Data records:
(** * Virtual Network Embedding simulator: resource model, embedding
      strategies and the discrete-event loop

    A shallow embedding of the Python sources
      - [src/simulation/simulation.py]   (allocate / deallocate / event loop)
      - [src/algorithms/greedy.py]       (greedy embedding)
      - [src/algorithms/noderank.py]     (NodeRank fixed point)
      - [src/algorithms/rw_maxmatch.py]  (rank-ordered matching)
      - [src/algorithms/rw_bfs.py]       (rank-guided BFS with backtracking)
      - [src/algorithms/yu_baseline.py]  (chunked baseline)

    Conventions.  Python [int]s are [Z]; node labels are [nat]; a [dict] is an
    association list in insertion order; an uncaught exception ([KeyError] on
    a missing node, edge or attribute) is [None] in the [option] monad; the
    Python [float]s of NodeRank are the kernel's binary64 floats. *)

From Stdlib Require Import ZArith List Bool Lia PeanoNat Sorted Permutation Floats.
From Stdlib Require Uint63.
Import ListNotations.

Set Implicit Arguments.

(* ===================================================================== *)
(** * Part I: the program                                                 *)
(* ===================================================================== *)

(** ** Python preliminaries *)

Declare Scope py_scope.
Delimit Scope py_scope with py.
Open Scope py_scope.

(** Sequencing of computations that may raise. *)
Notation "x <- e ;; k" :=
  (match e with Some x => k | None => None end)
    (at level 61, e at next level, right associativity) : py_scope.
(** The group of the two monthly load files of 2024: the merged table runs
    from 2024-01-31T22:00 to 2024-02-01T01:00 UTC. *)
Lemma yearly_metadata_is_derived_from_the_merged_table_witness :
  exists table metadata,
    Run.files (snd (Preprocessing.merge_group Examples.reader Examples.clock
                      "output/entsoe/yearly" ("DE", "actual", "load", "2024")
                      [Examples.january_file; Examples.february_file] Run.initial))
      = [("output/entsoe/yearly/DE_actual_load_2024.csv", Run.YearlyCsv table);
         ("output/entsoe/yearly/DE_actual_load_2024_metadata.json", Run.Json metadata)] /\
    List.map Frame.timestamp table
      = [Datetime.utc 2024 1 31 22 0; Datetime.utc 2024 1 31 23 0;
         Datetime.utc 2024 2 1 0 0; Datetime.utc 2024 2 1 1 0] /\
    Py.dict_get "unit" metadata = Some (Run.JStr "MW") /\
    Py.dict_get "source_files" metadata
      = Some (Run.JList ["DE_actual_load_20240101_20240201.csv";
                         "DE_actual_load_20240201_20240301.csv"]).
Proof.
  destruct (Preprocessing.to_datetime (Examples.january_table ++ Examples.february_table))
    as [e|combined] eqn:Hparse.
  { vm_compute in Hparse. discriminate. }
  destruct (yearly_metadata_is_derived_from_the_merged_table Examples.reader Examples.clock
              "output/entsoe/yearly" "DE" "actual" "load" "2024"
              [Examples.january_file; Examples.february_file]
              [Examples.january_table; Examples.february_table] combined Run.initial)
    as [first [rest [metadata [lo [hi [Hm [_ [Hf [Hu [_ [_ [_ [_ [_ [_ Hs]]]]]]]]]]]]]]].
  - reflexivity.
  - cbn [List.concat]. rewrite app_nil_r. exact Hparse.
  - vm_compute in Hparse. injection Hparse as <-. discriminate.
  - vm_compute in Hparse. injection Hparse as <-.
    exists (Frame.sort_dedup Frame.instant_leb Frame.instant_eqb
              [Frame.mkRow (Datetime.utc 2024 1 31 22 0) "10Y1001A1001A83F" "actual_load"
                 "Actual_Load" {| Py.mantissa := 50; Py.places := 0 |} "MW";
               Frame.mkRow (Datetime.utc 2024 1 31 23 0) "10Y1001A1001A83F" "actual_load"
                 "Actual_Load" {| Py.mantissa := 51; Py.places := 0 |} "MW";
               Frame.mkRow (Datetime.utc 2024 2 1 0 0) "10Y1001A1001A83F" "actual_load"
                 "Actual_Load" {| Py.mantissa := 52; Py.places := 0 |} "MW";
               Frame.mkRow (Datetime.utc 2024 2 1 0 0) "10Y1001A1001A83F" "actual_load"
                 "Actual_Load" {| Py.mantissa := 52; Py.places := 0 |} "MW";
               Frame.mkRow (Datetime.utc 2024 2 1 1 0) "10Y1001A1001A83F" "actual_load"
                 "Actual_Load" {| Py.mantissa := 53; Py.places := 0 |} "MW"]).
    exists metadata. split; [|split; [|split]].
    + rewrite Hf. vm_compute. reflexivity.
    + vm_compute. reflexivity.
    + vm_compute in Hm. injection Hm as <- _. exact Hu.
    + exact Hs.
Defined.
Lemma Legacy_startNewGame_spec (rnd : nat → nat) (u : Ui.State) :
  0 < App.gridSize (Ui.app u) →
  ∃ conn grid solution serverCoords terminals,
    LegacyUi.startNewGame rnd u
    = Some (Ui.mkState
        (App.mkState (App.gridSize (Ui.app u)) (App.isWrapping (Ui.app u))
           grid solution serverCoords terminals false
           (App.hintedTile (Ui.app u)) (App.score (Ui.app u)))
        (Some (App.gridSize (Ui.app u) / 2, App.gridSize (Ui.app u) / 2))
        [] (Ui.finalScoreInfo u) (Ui.isHighScore u) (Ui.leaderboard u)) ∧
    puzzle (App.gridSize (Ui.app u)) (App.isWrapping (Ui.app u)) conn ∧
    totalBits (App.gridSize (Ui.app u)) conn
    = 2 * App.gridSize (Ui.app u) * App.gridSize (Ui.app u) - 2 ∧
    playing conn
      (App.mkState (App.gridSize (Ui.app u)) (App.isWrapping (Ui.app u))
         grid solution serverCoords terminals false
         (App.hintedTile (Ui.app u)) (App.score (Ui.app u))).
Proof.
  intros Hs. unfold LegacyUi.startNewGame.
  destruct (Legacy_generated_board rnd _ (App.isWrapping (Ui.app u)) Hs)
    as (conn & grid & sc & -> & Hpz & Hbits & Hsc & Hboard).
  cbn [mbind option_bind].
  pose proof Hboard as [Hsq _].
  assert (wellFormed grid sc) as Hwf.
  { assert (Z.of_nat (length grid) = App.gridSize (Ui.app u)) as Hlen
      by apply Hsq.
    split; by rewrite Hlen. }
  rewrite Legacy_checkConnectivity_eq.
  destruct (checkConnectivity_total grid sc (App.isWrapping (Ui.app u)) Hwf)
    as [grid' Hcc].
  rewrite Hcc. cbn [mbind option_bind].
  eexists conn, grid', _, sc, _. do 3 (split; [done |]).
  split_and!; try done; simpl.
  - apply (board_flags _ _ _ grid);
      [done | by apply (checkConnectivity_square _ _ _ _ _ Hsq Hcc) |].
    by apply (checkConnectivity_flagless_out _ _ _ _ Hcc).
  - by apply (checkConnectivity_again _ _ _ _ Hcc).
Qed.

(** X25 (second block: a new game is a tree): for every size from 2 on,
    [startNewGame] of the second block succeeds whatever the draws; the new
    state is that of a game on a generated puzzle, not won, with at least one
    terminal, and its tiles carry exactly [2 * (gridSize * gridSize - 1)]
    stubs: the wires form a spanning tree. *)
Theorem legacy_new_game_is_a_tree (rnd : nat → nat) (u : Ui.State) :
  2 ≤ App.gridSize (Ui.app u) →
  ∃ u',
    LegacyUi.startNewGame rnd u = Some u' ∧
    playable (Ui.app u') ∧
    App.isWon (Ui.app u') = false ∧
    App.terminals (Ui.app u') ≠ [] ∧
    totalStubs (App.gridSize (Ui.app u)) (App.grid (Ui.app u'))
    = 2 * App.gridSize (Ui.app u) * App.gridSize (Ui.app u) - 2.
Proof.
  intros Hs.
  destruct (Legacy_startNewGame_spec rnd u)
    as (conn & grid & sol & sc & ts & -> & Hpz & Hbits & Hplay); [lia |].
  eexists. split; [done |]. simpl. split_and!; try done.
  - by exists conn.
  - destruct Hplay as (_ & Hts & _). simpl in Hts. rewrite Hts.
    by apply (tree_has_terminal (App.gridSize (Ui.app u))
                (App.isWrapping (Ui.app u))).
  - rewrite <- Hbits.
    destruct Hplay as (_ & _ & _ & Hboard & _). simpl in Hboard.
    by apply (board_stubs (App.gridSize (Ui.app u))
                (App.isWrapping (Ui.app u)) conn sc).
Qed.

Lemma legacy_new_game_is_a_tree_witness :
  ∃ u',
    LegacyUi.startNewGame (λ k, k) Ui.initial = Some u' ∧
    playable (Ui.app u') ∧
    App.isWon (Ui.app u') = false ∧
    App.terminals (Ui.app u') ≠ [] ∧
    totalStubs (App.gridSize (Ui.app Ui.initial)) (App.grid (Ui.app u'))
    = 2 * App.gridSize (Ui.app Ui.initial) * App.gridSize (Ui.app Ui.initial)
      - 2.
Proof. apply (legacy_new_game_is_a_tree (λ k, k) Ui.initial). simpl. lia. Defined.
(** X5: the first run end to end.  When the fetch returns, the JSON library
    reads back what it wrote and every fetched position has a bucket, the
    cache read returns the fetched mapping and [get_player_analysis] on it
    returns one analysis per pick. *)
Theorem first_run_analyzes_every_pick
    (Points Text World : Type) (points_lt : Points -> Points -> bool)
    (json_dumps : json Points -> Text)
    (json_loads : Text -> option (json Points))
    (get_player_stats_for_season :
       string -> World -> option (Player.t Points) * World)
    (draft_picks : list DraftPick.t) (world world' : World)
    (data : dict (YahooPlayerData.t Points)) :
  _fetch_yahoo_player_data get_player_stats_for_season draft_picks world
  = (Some data, world') ->
  json_round_trips json_dumps json_loads data ->
  positions_known data ->
  read_yahoo_data json_loads (_write_yahoo_data json_dumps data) = Some data /\
  exists players,
    get_player_analysis points_lt draft_picks data = Ok players /\
    length players = length draft_picks.
Proof.
  intros Hfetch Hrt Hpos.
  destruct (fetch_loop_spec _ _ _ _ _ _ Hfetch) as (Hkeys & Hnd & Hk).
  specialize (Hnd (NoDup_nil _)). specialize (Hk (Forall_nil _)).
  assert (Hcov : covers data draft_picks).
  { apply Forall_forall. intros pick Hin.
    assert (Hkey : In (DraftPick.id pick) (keys data)).
    { rewrite Hkeys. cbn. apply in_unseen. split; [|tauto]. now apply in_map. }
    destruct (dict_get_in_keys _ _ Hkey) as [pd Hpd].
    exists pd. split; [exact Hpd|].
    apply dict_get_some_in in Hpd. unfold keyed_by_id in Hk.
    rewrite Forall_forall in Hk. symmetry. exact (Hk _ Hpd). }
  destruct (get_player_analysis_ok points_lt draft_picks data Hpos Hcov)
    as (ranks & out & _ & Heq & Hall & _).
  split.
  - unfold read_yahoo_data. rewrite read_written_loop by assumption.
    rewrite set_all_fresh; auto.
  - exists out. split; [exact Heq|].
    symmetry. eapply Forall2_length; eauto.
Qed.

Lemma first_run_analyzes_every_pick_witness :
  read_yahoo_data Some (_write_yahoo_data (fun j => j) ex_stats)
  = Some ex_stats /\
  exists players,
    get_player_analysis Z.ltb ex_draft ex_stats = Ok players /\
    length players = length ex_draft.
Proof.
  apply (first_run_analyzes_every_pick Z (json Z) nat Z.ltb (fun j => j) Some
           ex_service ex_draft 0%nat 2%nat ex_stats).
  - reflexivity.
  - solve_forall reflexivity.
  - solve_forall solve_in.
Defined.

**THE TASK**
Please return only the lines above, starting at the line that has "[] (Ui.finalScoreInfo u)" and ending at the line that has "destruct (Legacy_generated_board rnd", keeping both and leaving each one unchanged.

**WORKED SOLUTION**
        [] (Ui.finalScoreInfo u) (Ui.isHighScore u) (Ui.leaderboard u)) ∧
    puzzle (App.gridSize (Ui.app u)) (App.isWrapping (Ui.app u)) conn ∧
    totalBits (App.gridSize (Ui.app u)) conn
    = 2 * App.gridSize (Ui.app u) * App.gridSize (Ui.app u) - 2 ∧
    playing conn
      (App.mkState (App.gridSize (Ui.app u)) (App.isWrapping (Ui.app u))
         grid solution serverCoords terminals false
         (App.hintedTile (Ui.app u)) (App.score (Ui.app u))).
Proof.
  intros Hs. unfold LegacyUi.startNewGame.
  destruct (Legacy_generated_board rnd _ (App.isWrapping (Ui.app u)) Hs)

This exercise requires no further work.